EXERCISE BRIEF ▸ Instruction for the entries that follow: retype exactly the lines from the line with "Lemma set_child_spec name" to the line with "intros Hp Ha", both included, and omit all others.
Segment Start: DATA EXTRACTS
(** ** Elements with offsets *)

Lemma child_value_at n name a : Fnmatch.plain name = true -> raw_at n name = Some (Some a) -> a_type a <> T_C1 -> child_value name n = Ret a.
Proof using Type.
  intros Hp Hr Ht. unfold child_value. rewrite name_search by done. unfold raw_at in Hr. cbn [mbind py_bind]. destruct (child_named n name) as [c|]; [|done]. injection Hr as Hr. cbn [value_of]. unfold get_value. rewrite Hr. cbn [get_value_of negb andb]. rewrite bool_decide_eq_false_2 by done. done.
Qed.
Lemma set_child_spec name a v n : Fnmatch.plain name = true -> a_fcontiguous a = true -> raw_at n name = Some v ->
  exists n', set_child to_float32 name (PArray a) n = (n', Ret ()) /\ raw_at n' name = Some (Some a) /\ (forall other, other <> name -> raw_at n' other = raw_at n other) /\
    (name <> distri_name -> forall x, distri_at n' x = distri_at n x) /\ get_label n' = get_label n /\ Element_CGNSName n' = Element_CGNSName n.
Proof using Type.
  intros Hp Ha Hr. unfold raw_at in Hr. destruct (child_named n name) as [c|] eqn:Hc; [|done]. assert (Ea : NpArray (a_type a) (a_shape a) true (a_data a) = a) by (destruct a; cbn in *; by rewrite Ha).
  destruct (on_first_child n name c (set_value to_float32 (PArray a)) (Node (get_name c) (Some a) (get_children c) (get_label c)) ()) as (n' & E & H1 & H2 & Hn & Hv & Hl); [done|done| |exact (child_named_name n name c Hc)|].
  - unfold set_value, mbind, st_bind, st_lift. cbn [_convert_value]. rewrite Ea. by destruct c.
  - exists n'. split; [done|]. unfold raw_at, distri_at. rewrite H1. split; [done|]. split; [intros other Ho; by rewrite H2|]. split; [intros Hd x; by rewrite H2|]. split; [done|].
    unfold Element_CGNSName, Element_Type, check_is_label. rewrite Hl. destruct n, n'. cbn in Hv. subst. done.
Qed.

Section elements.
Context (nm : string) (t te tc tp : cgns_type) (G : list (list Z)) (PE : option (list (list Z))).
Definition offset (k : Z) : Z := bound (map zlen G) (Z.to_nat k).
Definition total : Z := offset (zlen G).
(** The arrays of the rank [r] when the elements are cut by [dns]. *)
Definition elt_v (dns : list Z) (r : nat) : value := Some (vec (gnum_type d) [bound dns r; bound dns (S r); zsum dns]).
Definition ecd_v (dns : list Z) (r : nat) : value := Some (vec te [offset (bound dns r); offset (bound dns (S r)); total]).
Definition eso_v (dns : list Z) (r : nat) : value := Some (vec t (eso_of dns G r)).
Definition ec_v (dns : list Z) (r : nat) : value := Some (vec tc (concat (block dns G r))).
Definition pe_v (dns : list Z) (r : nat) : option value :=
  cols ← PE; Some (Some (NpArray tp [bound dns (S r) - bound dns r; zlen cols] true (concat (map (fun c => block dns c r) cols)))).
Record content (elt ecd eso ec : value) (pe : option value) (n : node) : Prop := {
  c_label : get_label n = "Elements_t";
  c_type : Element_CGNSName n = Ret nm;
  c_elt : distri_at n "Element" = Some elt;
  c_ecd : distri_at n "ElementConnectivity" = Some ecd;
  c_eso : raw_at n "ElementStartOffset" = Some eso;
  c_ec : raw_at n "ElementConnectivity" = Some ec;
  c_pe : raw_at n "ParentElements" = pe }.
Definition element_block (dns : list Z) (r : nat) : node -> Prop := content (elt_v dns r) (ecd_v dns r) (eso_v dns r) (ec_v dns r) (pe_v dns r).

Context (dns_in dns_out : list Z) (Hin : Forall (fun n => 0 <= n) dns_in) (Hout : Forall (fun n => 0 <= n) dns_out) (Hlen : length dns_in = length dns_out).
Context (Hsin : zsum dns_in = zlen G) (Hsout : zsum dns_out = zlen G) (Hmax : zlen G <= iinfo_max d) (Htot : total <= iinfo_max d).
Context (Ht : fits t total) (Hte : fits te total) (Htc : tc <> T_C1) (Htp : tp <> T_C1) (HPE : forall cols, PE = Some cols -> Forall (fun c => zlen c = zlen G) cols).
Segment End: DATA EXTRACTS
ANSWER TO THE EXERCISE ▸
Lemma set_child_spec name a v n : Fnmatch.plain name = true -> a_fcontiguous a = true -> raw_at n name = Some v ->
  exists n', set_child to_float32 name (PArray a) n = (n', Ret ()) /\ raw_at n' name = Some (Some a) /\ (forall other, other <> name -> raw_at n' other = raw_at n other) /\
    (name <> distri_name -> forall x, distri_at n' x = distri_at n x) /\ get_label n' = get_label n /\ Element_CGNSName n' = Element_CGNSName n.
Proof using Type.
  intros Hp Ha Hr. unfold raw_at in Hr. destruct (child_named n name) as [c|] eqn:Hc; [|done]. assert (Ea : NpArray (a_type a) (a_shape a) true (a_data a) = a) by (destruct a; cbn in *; by rewrite Ha).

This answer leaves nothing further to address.